[Collected data]
__________________________________________________
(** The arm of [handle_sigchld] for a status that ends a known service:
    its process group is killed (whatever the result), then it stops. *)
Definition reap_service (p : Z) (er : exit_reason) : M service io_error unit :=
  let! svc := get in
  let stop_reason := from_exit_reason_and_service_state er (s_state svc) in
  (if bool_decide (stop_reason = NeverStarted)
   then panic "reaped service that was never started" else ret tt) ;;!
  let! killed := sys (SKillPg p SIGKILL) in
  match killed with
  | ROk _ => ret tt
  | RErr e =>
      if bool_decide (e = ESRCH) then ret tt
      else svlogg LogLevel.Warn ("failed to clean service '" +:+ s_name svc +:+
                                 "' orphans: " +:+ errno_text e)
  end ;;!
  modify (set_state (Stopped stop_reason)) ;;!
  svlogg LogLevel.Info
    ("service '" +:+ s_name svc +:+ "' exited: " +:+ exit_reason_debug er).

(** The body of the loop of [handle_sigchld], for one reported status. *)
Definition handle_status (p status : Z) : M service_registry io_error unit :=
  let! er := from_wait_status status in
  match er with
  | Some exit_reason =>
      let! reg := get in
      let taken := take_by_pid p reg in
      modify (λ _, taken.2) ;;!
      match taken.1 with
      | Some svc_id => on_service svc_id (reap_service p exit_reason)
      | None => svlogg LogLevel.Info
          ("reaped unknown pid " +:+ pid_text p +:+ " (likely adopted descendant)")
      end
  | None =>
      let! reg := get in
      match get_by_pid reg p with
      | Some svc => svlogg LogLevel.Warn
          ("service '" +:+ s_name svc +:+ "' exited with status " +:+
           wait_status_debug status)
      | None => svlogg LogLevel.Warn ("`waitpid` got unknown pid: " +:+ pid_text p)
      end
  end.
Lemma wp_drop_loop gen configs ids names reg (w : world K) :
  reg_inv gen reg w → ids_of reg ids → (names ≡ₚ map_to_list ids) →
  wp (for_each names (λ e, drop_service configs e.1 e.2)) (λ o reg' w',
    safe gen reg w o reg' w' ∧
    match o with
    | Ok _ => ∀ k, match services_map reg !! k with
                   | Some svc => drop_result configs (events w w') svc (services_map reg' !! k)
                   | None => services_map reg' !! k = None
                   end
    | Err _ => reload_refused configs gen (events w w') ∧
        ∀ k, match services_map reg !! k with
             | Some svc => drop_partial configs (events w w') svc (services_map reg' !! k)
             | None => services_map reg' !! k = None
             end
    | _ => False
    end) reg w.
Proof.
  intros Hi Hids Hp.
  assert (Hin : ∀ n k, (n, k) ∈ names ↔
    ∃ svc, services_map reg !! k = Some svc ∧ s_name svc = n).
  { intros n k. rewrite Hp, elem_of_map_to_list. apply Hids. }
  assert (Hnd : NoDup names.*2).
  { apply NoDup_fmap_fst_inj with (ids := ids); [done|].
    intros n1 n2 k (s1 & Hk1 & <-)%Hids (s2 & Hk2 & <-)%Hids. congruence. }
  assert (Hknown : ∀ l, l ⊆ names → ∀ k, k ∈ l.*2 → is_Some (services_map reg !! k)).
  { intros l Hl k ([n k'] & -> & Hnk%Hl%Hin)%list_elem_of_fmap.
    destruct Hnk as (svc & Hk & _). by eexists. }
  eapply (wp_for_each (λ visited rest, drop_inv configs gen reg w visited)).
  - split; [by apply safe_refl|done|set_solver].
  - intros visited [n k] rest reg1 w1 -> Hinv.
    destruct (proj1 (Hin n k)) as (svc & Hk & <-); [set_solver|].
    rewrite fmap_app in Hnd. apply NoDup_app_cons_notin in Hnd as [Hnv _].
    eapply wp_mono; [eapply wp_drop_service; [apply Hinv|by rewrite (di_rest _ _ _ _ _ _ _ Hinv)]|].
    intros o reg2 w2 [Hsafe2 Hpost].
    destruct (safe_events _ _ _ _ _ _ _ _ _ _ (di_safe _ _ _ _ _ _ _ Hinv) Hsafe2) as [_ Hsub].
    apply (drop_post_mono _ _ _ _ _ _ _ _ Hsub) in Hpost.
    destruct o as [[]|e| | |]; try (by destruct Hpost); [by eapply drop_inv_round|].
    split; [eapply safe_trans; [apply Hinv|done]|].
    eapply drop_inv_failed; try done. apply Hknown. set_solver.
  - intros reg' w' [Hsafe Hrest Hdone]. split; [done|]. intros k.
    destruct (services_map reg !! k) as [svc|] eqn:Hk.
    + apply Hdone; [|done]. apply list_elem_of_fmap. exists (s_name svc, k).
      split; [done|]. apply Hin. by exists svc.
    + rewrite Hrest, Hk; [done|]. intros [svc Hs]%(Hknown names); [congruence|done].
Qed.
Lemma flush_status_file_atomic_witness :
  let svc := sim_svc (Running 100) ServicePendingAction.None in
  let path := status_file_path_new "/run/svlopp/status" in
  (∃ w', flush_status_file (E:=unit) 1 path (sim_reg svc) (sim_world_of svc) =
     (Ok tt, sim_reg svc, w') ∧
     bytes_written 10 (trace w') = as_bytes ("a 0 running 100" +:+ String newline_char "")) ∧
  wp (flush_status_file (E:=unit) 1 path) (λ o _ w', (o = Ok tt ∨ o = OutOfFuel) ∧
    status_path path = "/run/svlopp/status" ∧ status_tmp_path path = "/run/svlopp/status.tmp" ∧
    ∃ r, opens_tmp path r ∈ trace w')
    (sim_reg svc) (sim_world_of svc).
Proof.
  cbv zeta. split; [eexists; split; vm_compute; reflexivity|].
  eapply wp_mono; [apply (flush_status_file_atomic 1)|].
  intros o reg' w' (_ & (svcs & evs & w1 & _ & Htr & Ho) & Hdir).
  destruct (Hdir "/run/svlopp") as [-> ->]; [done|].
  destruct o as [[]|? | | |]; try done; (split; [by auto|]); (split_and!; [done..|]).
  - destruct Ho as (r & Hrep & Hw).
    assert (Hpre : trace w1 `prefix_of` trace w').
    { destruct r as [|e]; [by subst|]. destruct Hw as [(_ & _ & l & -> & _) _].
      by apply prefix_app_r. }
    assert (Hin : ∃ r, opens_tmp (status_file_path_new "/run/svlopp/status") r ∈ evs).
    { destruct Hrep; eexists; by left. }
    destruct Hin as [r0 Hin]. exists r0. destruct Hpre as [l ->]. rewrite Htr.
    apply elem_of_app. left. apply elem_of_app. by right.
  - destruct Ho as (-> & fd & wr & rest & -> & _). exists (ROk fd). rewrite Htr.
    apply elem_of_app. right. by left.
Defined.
__________________________________________________
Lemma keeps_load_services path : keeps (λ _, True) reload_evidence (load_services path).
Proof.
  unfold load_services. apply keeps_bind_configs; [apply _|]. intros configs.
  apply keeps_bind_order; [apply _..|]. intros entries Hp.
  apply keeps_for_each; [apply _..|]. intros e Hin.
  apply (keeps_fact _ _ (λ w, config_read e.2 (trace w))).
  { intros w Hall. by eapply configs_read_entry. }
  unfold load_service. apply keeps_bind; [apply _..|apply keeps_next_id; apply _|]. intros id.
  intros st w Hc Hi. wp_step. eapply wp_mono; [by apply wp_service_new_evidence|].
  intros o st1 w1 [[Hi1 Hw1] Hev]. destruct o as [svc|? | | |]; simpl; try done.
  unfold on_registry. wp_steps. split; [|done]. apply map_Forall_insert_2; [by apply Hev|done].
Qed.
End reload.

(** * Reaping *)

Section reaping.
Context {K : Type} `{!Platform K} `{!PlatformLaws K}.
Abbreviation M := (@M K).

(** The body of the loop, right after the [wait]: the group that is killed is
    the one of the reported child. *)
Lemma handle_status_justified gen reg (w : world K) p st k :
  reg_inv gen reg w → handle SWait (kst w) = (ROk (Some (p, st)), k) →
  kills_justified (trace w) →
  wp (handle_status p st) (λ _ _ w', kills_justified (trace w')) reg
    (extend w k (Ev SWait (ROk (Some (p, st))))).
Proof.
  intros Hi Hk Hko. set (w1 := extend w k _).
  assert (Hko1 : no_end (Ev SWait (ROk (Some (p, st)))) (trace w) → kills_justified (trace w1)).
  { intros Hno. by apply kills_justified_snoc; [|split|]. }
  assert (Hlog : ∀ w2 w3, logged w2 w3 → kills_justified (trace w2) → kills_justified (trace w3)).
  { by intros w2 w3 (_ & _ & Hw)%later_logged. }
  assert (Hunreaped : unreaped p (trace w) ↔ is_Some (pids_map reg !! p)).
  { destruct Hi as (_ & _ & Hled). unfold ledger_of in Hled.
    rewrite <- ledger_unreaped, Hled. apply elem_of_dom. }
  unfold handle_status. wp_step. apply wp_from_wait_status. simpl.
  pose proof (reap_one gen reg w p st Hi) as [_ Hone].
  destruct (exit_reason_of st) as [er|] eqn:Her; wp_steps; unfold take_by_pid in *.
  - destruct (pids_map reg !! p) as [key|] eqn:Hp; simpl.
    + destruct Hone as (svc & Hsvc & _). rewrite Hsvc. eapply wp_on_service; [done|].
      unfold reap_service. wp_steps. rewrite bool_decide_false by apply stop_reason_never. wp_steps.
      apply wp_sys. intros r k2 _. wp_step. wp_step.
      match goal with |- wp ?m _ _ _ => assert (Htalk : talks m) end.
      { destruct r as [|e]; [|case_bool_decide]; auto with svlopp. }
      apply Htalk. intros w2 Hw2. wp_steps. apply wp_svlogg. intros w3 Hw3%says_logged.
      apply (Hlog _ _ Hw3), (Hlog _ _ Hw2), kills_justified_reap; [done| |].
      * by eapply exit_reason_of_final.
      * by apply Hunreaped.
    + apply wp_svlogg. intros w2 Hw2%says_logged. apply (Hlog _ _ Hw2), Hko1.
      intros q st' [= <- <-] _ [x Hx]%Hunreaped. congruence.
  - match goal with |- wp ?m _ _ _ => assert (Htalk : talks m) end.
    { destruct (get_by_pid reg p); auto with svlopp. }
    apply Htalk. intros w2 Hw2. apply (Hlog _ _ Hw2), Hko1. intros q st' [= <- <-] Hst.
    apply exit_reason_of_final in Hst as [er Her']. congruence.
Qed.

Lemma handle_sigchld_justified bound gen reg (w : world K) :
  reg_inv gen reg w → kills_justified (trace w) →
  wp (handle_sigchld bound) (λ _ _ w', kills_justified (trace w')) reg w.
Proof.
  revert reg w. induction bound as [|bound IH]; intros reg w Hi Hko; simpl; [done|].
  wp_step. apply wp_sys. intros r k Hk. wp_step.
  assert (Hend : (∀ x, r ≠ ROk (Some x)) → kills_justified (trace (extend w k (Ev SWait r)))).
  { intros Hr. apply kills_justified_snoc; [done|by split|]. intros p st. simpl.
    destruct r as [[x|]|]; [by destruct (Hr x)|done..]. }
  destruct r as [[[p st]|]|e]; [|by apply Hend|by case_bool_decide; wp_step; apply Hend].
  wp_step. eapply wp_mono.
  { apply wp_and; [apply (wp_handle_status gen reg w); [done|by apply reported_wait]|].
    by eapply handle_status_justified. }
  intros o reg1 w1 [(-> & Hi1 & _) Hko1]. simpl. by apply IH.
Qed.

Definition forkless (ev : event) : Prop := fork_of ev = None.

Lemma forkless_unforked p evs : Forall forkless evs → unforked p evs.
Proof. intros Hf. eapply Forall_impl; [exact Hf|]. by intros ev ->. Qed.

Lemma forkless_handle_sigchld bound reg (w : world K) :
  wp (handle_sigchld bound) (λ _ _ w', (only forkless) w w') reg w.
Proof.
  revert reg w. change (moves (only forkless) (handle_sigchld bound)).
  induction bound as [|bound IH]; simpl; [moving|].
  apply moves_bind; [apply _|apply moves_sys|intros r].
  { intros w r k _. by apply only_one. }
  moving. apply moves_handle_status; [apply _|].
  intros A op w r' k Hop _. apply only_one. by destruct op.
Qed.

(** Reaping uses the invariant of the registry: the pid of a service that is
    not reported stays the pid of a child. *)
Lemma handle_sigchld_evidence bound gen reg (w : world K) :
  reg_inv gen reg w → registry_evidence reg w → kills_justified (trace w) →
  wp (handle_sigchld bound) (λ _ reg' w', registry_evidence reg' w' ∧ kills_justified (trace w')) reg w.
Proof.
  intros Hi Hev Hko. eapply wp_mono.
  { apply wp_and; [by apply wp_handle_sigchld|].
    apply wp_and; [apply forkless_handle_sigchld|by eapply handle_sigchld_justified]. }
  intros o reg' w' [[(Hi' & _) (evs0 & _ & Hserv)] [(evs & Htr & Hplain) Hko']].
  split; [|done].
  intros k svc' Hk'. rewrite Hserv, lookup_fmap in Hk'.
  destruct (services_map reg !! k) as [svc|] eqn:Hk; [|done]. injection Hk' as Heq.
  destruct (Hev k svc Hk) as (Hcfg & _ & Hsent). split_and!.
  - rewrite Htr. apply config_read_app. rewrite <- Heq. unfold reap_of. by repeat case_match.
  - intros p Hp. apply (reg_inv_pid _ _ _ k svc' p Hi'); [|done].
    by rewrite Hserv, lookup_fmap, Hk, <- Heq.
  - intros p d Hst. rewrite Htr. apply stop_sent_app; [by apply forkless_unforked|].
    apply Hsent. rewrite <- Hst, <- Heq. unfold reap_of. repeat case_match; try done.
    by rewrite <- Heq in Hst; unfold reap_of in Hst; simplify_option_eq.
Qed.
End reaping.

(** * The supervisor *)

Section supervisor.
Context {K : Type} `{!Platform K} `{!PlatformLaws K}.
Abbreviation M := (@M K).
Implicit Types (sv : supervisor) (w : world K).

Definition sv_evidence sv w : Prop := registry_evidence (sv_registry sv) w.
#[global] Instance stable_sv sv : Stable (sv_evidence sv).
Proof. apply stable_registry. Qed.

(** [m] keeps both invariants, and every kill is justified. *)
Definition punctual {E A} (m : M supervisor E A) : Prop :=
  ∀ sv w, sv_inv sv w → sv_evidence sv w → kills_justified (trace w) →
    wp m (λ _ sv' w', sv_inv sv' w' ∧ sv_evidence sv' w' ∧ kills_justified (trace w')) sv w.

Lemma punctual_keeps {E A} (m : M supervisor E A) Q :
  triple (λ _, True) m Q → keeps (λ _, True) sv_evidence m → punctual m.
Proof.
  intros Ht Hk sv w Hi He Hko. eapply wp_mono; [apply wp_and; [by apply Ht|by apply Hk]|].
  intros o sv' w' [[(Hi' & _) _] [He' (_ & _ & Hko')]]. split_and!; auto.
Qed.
__________________________________________________
When you reach the line with "rewrite <- ledger_unreaped, Hled." in the records above, start writing out lines exactly, and stop once the line with "assert (Hend : (∀" has been written; include nothing else.

    rewrite <- ledger_unreaped, Hled. apply elem_of_dom. }
  unfold handle_status. wp_step. apply wp_from_wait_status. simpl.
  pose proof (reap_one gen reg w p st Hi) as [_ Hone].
  destruct (exit_reason_of st) as [er|] eqn:Her; wp_steps; unfold take_by_pid in *.
  - destruct (pids_map reg !! p) as [key|] eqn:Hp; simpl.
    + destruct Hone as (svc & Hsvc & _). rewrite Hsvc. eapply wp_on_service; [done|].
      unfold reap_service. wp_steps. rewrite bool_decide_false by apply stop_reason_never. wp_steps.
      apply wp_sys. intros r k2 _. wp_step. wp_step.
      match goal with |- wp ?m _ _ _ => assert (Htalk : talks m) end.
      { destruct r as [|e]; [|case_bool_decide]; auto with svlopp. }
      apply Htalk. intros w2 Hw2. wp_steps. apply wp_svlogg. intros w3 Hw3%says_logged.
      apply (Hlog _ _ Hw3), (Hlog _ _ Hw2), kills_justified_reap; [done| |].
      * by eapply exit_reason_of_final.
      * by apply Hunreaped.
    + apply wp_svlogg. intros w2 Hw2%says_logged. apply (Hlog _ _ Hw2), Hko1.
      intros q st' [= <- <-] _ [x Hx]%Hunreaped. congruence.
  - match goal with |- wp ?m _ _ _ => assert (Htalk : talks m) end.
    { destruct (get_by_pid reg p); auto with svlopp. }
    apply Htalk. intros w2 Hw2. apply (Hlog _ _ Hw2), Hko1. intros q st' [= <- <-] Hst.
    apply exit_reason_of_final in Hst as [er Her']. congruence.
Qed.

Lemma handle_sigchld_justified bound gen reg (w : world K) :
  reg_inv gen reg w → kills_justified (trace w) →
  wp (handle_sigchld bound) (λ _ _ w', kills_justified (trace w')) reg w.
Proof.
  revert reg w. induction bound as [|bound IH]; intros reg w Hi Hko; simpl; [done|].
  wp_step. apply wp_sys. intros r k Hk. wp_step.
  assert (Hend : (∀ x, r ≠ ROk (Some x)) → kills_justified (trace (extend w k (Ev SWait r)))).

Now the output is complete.